From: glen mccready
To: 0xdeadbeef@substance.abuse.blackdown.org Date: Mon, 07 Apr 1997 16:15:36 -0400
Forwarded-by: Keith Bostic <bostic@bostic.com> Forwarded-by: Rob Mayoff <mayoff@tkg.com> Forwarded-by: walding@tkg.com Thursday April 3 5:41 PM EST April Showers? Run! -- New Scientist, March 29, 1997, p. 19 If it starts raining and you want to stay dry, run -- don't walk -- to the nearest shelter. Now, while your first reaction may be -- "No kidding!" -- a previous report suggested that runners were likely to get just as wet as walkers. Indeed, British researchers calculated that the amount of water that would be avoided by running was almost negligible compared with walking. But a new study has found that when precipitation starts, runners will soak up about 40% less water than people who saunter, according to an article in New Scientist. In the first study, conducted about two years ago, researchers at the University of Reading in the U.K., made their calculations based on a walking speed of three meters, or roughly 10 feet, per second.

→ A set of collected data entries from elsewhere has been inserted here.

(** * Verification of the CPU sampler of the serving engine (serve/sampler.cc)

    The development embeds [SampleTopPFromProb], the host buffer cache
    [CPUSampler::CopyProbsToCPU] and the two batch entry points
    [CPUSampler::BatchSampleTokens] and [CPUSampler::BatchVerifyDraftTokens]
    and proves properties about them.

    Numbers are modelled bit-exactly: a C++ [float] is an IEEE-754 binary32
    value and a [double] a binary64 value, both represented by [spec_float]
    with the arithmetic of the Standard Library's [SpecFloat]
    (round to nearest, ties to even); every operation is evaluated in the
    precision of its C++ type.  Token and row indices are integers of [Z];
    the loops index with [int], so rows have fewer than [2^31] entries.
    [std::sort] is a parameter of the sampler, any function that returns a
    descending permutation of its input.  The parallel loops are modelled by
    the order in which their iterations take effect. *)

From Stdlib Require Import ZArith Bool Lia Sorted.
From Stdlib Require Import Floats.SpecFloat.
From stdpp Require Import base list.

Open Scope Z_scope.

(** ** IEEE-754 arithmetic at the two widths used by the sampler *)

Module F32.
Definition prec : Z := 24.
Definition emax : Z := 128.
Definition t := spec_float.
Definition add : t -> t -> t := SFadd prec emax.
Definition sub : t -> t -> t := SFsub prec emax.
Definition div : t -> t -> t := SFdiv prec emax.
Definition ltb : t -> t -> bool := SFltb.
Definition leb : t -> t -> bool := SFleb.
Definition eqb : t -> t -> bool := SFeqb.
(** [a > b] and [a >= b] of C++ *)
Definition gtb (a b : t) : bool := SFltb b a.
Definition geb (a b : t) : bool := SFleb b a.
Definition of_Z (z : Z) : t := binary_normalize prec emax z 0 false.
Definition zero : t := S754_zero false.
Definition one : t := of_Z 1.
(** [std::max(a, b)] is [(a < b) ? b : a] *)
Definition max (a b : t) : t := if ltb a b then b else a.
Definition is_zero (x : t) : bool :=
  match x with S754_zero _ => true | _ => false end.
End F32.

Module F64.
Definition prec : Z := 53.
Definition emax : Z := 1024.
Definition t := spec_float.
Definition add : t -> t -> t := SFadd prec emax.
Definition sub : t -> t -> t := SFsub prec emax.
Definition div : t -> t -> t := SFdiv prec emax.
Definition ltb : t -> t -> bool := SFltb.
Definition leb : t -> t -> bool := SFleb.
Definition eqb : t -> t -> bool := SFeqb.
Definition gtb (a b : t) : bool := SFltb b a.
Definition geb (a b : t) : bool := SFleb b a.
Definition of_Z (z : Z) : t := binary_normalize prec emax z 0 false.
Definition zero : t := S754_zero false.
Definition one : t := of_Z 1.
(** the value of a decimal literal [num / den] with both parts exact *)
Definition lit (num den : Z) : t := div (of_Z num) (of_Z den).
End F64.

(** Implicit conversion [float -> double]: exact, only the representation
    is renormalised to the 53-bit mantissa. *)
Definition f64_of_f32 (x : F32.t) : F64.t :=
  match x with
  | S754_finite s m e => binary_normalize F64.prec F64.emax (cond_Zopp s (Zpos m)) e s
  | _ => x
  end.

(** Conversion [double -> float]: rounds to the 24-bit mantissa. *)
Definition f32_of_f64 (x : F64.t) : F32.t :=
  match x with
  | S754_finite s m e => binary_normalize F32.prec F32.emax (cond_Zopp s (Zpos m)) e s
  | _ => x
  end.

(** a [float] literal written [num/den]f *)
Definition f32_lit (num den : Z) : F32.t := F32.div (F32.of_Z num) (F32.of_Z den).

(** the arithmetic is opaque to [simpl]: proofs reason on the control flow *)
Arguments F32.add : simpl never.
Arguments F32.sub : simpl never.
Arguments F32.div : simpl never.
Arguments F32.ltb : simpl never.
Arguments F32.leb : simpl never.
Arguments F32.eqb : simpl never.
Arguments F32.gtb : simpl never.
Arguments F32.geb : simpl never.
Arguments F32.of_Z : simpl never.
Arguments F32.one : simpl never.
Arguments F32.zero : simpl never.
Arguments F32.max : simpl never.
Arguments F64.add : simpl never.
Arguments F64.sub : simpl never.
Arguments F64.div : simpl never.
Arguments F64.ltb : simpl never.
Arguments F64.leb : simpl never.
Arguments F64.eqb : simpl never.
Arguments F64.gtb : simpl never.
Arguments F64.geb : simpl never.
Arguments F64.of_Z : simpl never.
Arguments F64.one : simpl never.
Arguments F64.zero : simpl never.
Arguments F64.lit : simpl never.
Arguments f64_of_f32 : simpl never.
Arguments f32_of_f64 : simpl never.
Arguments f32_lit : simpl never.

(** ** Outcomes of fallible code

    [ICHECK]/[CHECK] failures abort the process ([CheckFailed]).  What the
    source leaves undefined (an access outside a vector or a tensor row,
    signed overflow) is kept apart as [Undefined]. *)

Inductive outcome (A : Type) : Type :=
| Ok (a : A)
| CheckFailed
| Undefined.
Arguments Ok {A} a.
Arguments CheckFailed {A}.
Arguments Undefined {A}.

Definition obind {A B} (x : outcome A) (f : A -> outcome B) : outcome B :=
  match x with
  | Ok a => f a
  | CheckFailed => CheckFailed
  | Undefined => Undefined
  end.

Notation "x <-- c1 ;; c2" := (obind c1 (fun x => c2))
  (at level 100, c1 at next level, right associativity).

Definition of_option {A} (o : option A) : outcome A :=
  match o with Some a => Ok a | None => Undefined end.

Definition check (b : bool) : outcome unit :=
  if b then Ok tt else CheckFailed.

(** [v[k]] for a C++ index [k] *)
Definition at_index {A} (l : list A) (k : Z) : outcome A :=
  if k <? 0 then Undefined else of_option (l !! Z.to_nat k).

(** ** Tensors *)

Inductive DLDeviceType := kDLCPU | kDLCUDA | kDLMetal | kDLVulkan.

Definition device_eqb (a b : DLDeviceType) : bool :=
  match a, b with
  | kDLCPU, kDLCPU | kDLCUDA, kDLCUDA | kDLMetal, kDLMetal | kDLVulkan, kDLVulkan => true
  | _, _ => false
  end.

(** A two-dimensional float32 tensor of shape [(shape0, shape1)]: [rows] holds
    [shape0] rows, each of [shape1] entries in a well-formed tensor. *)
Record NDArray := {
  device_type : DLDeviceType;
  shape1 : Z;
  rows : list (list F32.t)
}.

Definition shape0 (a : NDArray) : Z := Z.of_nat (length (rows a)).

(** the slice [p_prob = data + unit_offset * ndata] *)
Definition row_at (a : NDArray) (unit_offset : Z) : outcome (list F32.t) :=
  at_index (rows a) unit_offset.

(** [static_cast<int>] of a 64-bit index *)
Definition cast_int (i : Z) : Z := (i + 2^31) mod 2^32 - 2^31.

(** ** SampleTopPFromProb *)

(** [constexpr double one = 1.0f - 1e-5f] *)
Definition one : F64.t := f64_of_f32 (F32.sub F32.one (f32_lit 1 100000)).

Arguments one : simpl never.
Arguments cast_int : simpl never.

(** [top_p == 0]: the argmax scan, started at [max_prob = 0.0], [argmax_pos = -1] *)
Fixpoint argmax_loop (p_prob : list F32.t) (i : Z) (max_prob : F32.t) (argmax_pos : Z)
  : F32.t * Z :=
  match p_prob with
  | [] => (max_prob, argmax_pos)
  | x :: tl =>
      if F32.gtb x max_prob then argmax_loop tl (i + 1) x i
      else argmax_loop tl (i + 1) max_prob argmax_pos
  end.

Definition argmax_pos_of (p_prob : list F32.t) : Z :=
  snd (argmax_loop p_prob 0 F32.zero (-1)).

(** [p_output_prob[i] = i == argmax_pos ? 1.0 : 0.0] for [i] from [start] *)
Fixpoint one_hot_from (start : Z) (n : nat) (argmax_pos : Z) : list F32.t :=
  match n with
  | O => []
  | S k => (if start =? argmax_pos then F32.one else F32.zero)
             :: one_hot_from (start + 1) k argmax_pos
  end.

Definition one_hot (n : nat) (argmax_pos : Z) : list F32.t :=
  one_hot_from 0 n argmax_pos.

(** [top_p >= one]: inverse CDF over the whole row; [None] is the
    [ICHECK(false)] after the loop *)
Fixpoint cdf_loop (p_prob : list F32.t) (i : Z) (prob_sum uniform_sample : F64.t)
  : option (F32.t * Z) :=
  match p_prob with
  | [] => None
  | x :: tl =>
      let prob_sum := F64.add prob_sum (f64_of_f32 x) in
      if F64.geb prob_sum uniform_sample then Some (x, i)
      else cdf_loop tl (i + 1) prob_sum uniform_sample
  end.

(** the filter loop of [sample_top_p_with_filter]: the pairs pushed to [data] *)
Fixpoint filter_loop (cuttoff : F32.t) (p_prob : list F32.t) (i : Z) (cutoff_sum : F32.t)
  : list (F32.t * Z) :=
  match p_prob with
  | [] => []
  | x :: tl =>
      if F32.geb x cuttoff then
        let cutoff_sum := F32.add cutoff_sum x in
        (x, cast_int i) ::
          (if F32.gtb cutoff_sum (F32.sub F32.one cuttoff) then []
           else filter_loop cuttoff tl (i + 1) cutoff_sum)
      else filter_loop cuttoff tl (i + 1) cutoff_sum
  end.

(** the loop computing [top_p_sum]; it overwrites the probabilities of the
    visited candidates by their running sums and returns the updated [data]
    with the final [cum_sum_prob] and [top_p_sum] *)
Fixpoint cum_loop (top_p : F64.t) (data : list (F32.t * Z)) (cum_sum_prob top_p_sum : F32.t)
  : list (F32.t * Z) * F32.t * F32.t :=
  match data with
  | [] => ([], cum_sum_prob, top_p_sum)
  | (prob, idx) :: tl =>
      if F64.ltb (f64_of_f32 cum_sum_prob) top_p then
        let top_p_sum := F32.add top_p_sum prob in
        let cum_sum_prob := F32.add cum_sum_prob prob in
        let '(tl', c, t) := cum_loop top_p tl cum_sum_prob top_p_sum in
        ((cum_sum_prob, idx) :: tl', c, t)
      else (data, cum_sum_prob, top_p_sum)
  end.

(** the selection loop: [inl] is the pair returned from inside the loop,
    [inr] the value of [last_cum_sum_prob] when the loop runs to its end *)
Fixpoint pick_loop (uniform_sample : F64.t) (top_p_sum : F32.t)
    (data : list (F32.t * Z)) (last_cum_sum_prob : F32.t) : (F32.t * Z) + F32.t :=
  match data with
  | [] => inr last_cum_sum_prob
  | (first, second) :: tl =>
      if F64.ltb uniform_sample (f64_of_f32 (F32.div first top_p_sum)) then
        inl (F32.sub first last_cum_sum_prob, second)
      else pick_loop uniform_sample top_p_sum tl first
  end.

(** [std::make_pair(-1, -1)] converted to [std::pair<float, int64_t>] *)
Definition no_selection : F32.t * Z := (F32.of_Z (-1), -1).

(** The optional output [output_prob_dist].  A slot of the vector is an
    [NDArray]: [None] while it is not defined, [Some t] when it is a tensor
    that holds the floats [t]. *)

(** [NDArray::Empty({ndata}, ...)]: a tensor of [ndata] floats; what it
    holds before the first write is not specified, and every float of it is
    written before one is read *)
Definition Empty (ndata : nat) : list F32.t := replicate ndata F32.zero.

(** [p_output_prob[i] = ...] for every [i < ndata], through the data
    pointer of the tensor: the floats of the tensor after the first [ndata]
    keep their values, and a tensor of fewer than [ndata] floats is written
    past its end *)
Definition write_through_pointer (tensor data : list F32.t) : outcome (list F32.t) :=
  if (length data <=? length tensor)%nat then Ok (data ++ drop (length data) tensor)
  else Undefined.

(** [tensor.CopyFromBytes(p_prob, ndata * sizeof(float))].  The function
    belongs to the TVM runtime, not to the sources: the bytes copied have to
    be as many as the tensor holds, which the runtime checks ([ICHECK_EQ],
    size mismatch) before it copies.  The spec has the buffers of the
    realized distributions of the same shape as a single input row. *)
Definition CopyFromBytes (tensor data : list F32.t) : outcome (list F32.t) :=
  _ <-- check (length tensor =? length data)%nat ;;
  Ok data.

(** what the tensor of the slot holds once the function has written the
    distribution [dist] of the row [p_prob]: an undefined slot first gets a
    fresh tensor of [ndata] floats; the branch [top_p == 0] writes through
    the data pointer, the other branches copy the row with [CopyFromBytes] *)
Definition write_dist (top_p : F64.t) (slot : option (list F32.t))
    (p_prob dist : list F32.t) : outcome (list F32.t) :=
  let tensor := match slot with Some t => t | None => Empty (length p_prob) end in
  if F64.eqb top_p F64.zero then write_through_pointer tensor dist
  else CopyFromBytes tensor dist.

Any faster than that conferred only a tiny benefit when it came to ducking the rain, they concluded in their report, published in the journal Weather. But that walking speed seemed too high to meteorologists at the National Climatic Data Center in Asheville, North Carolina. They compared an average walking speed of 1.5 meters (about 5 feet) per second to running four meters, or 13 feet, per second. As they suspected, the benefit was greater in that case. If a walker was slightly over 300 feet from shelter, he or she would get 16% more wet than their faster counterpart -- in a light sprinkle. In a downpour, the walker would soak up 23% more moisture. And after taking into account the fact that a runner hunches over, shifting rainfall onto their back, the U.S. team figured that a runner would get 36% less wet than a walker in heavy rain, according to a report in New Scientist. The researchers, Thomas Peterson and Trevor Wallis, decided to test their theory. The two ran 100 meters, or more than 300 feet during a heavy rain shower while wearing identical clothes. The walker soaked up nearly half a pound of water, while the runner ended up with roughly a third of a pound of H2O -- about 40% less, or close to their predictions. The take home message? If you want to stay dry, forget about the singing, and run -- don't walk-- in the rain.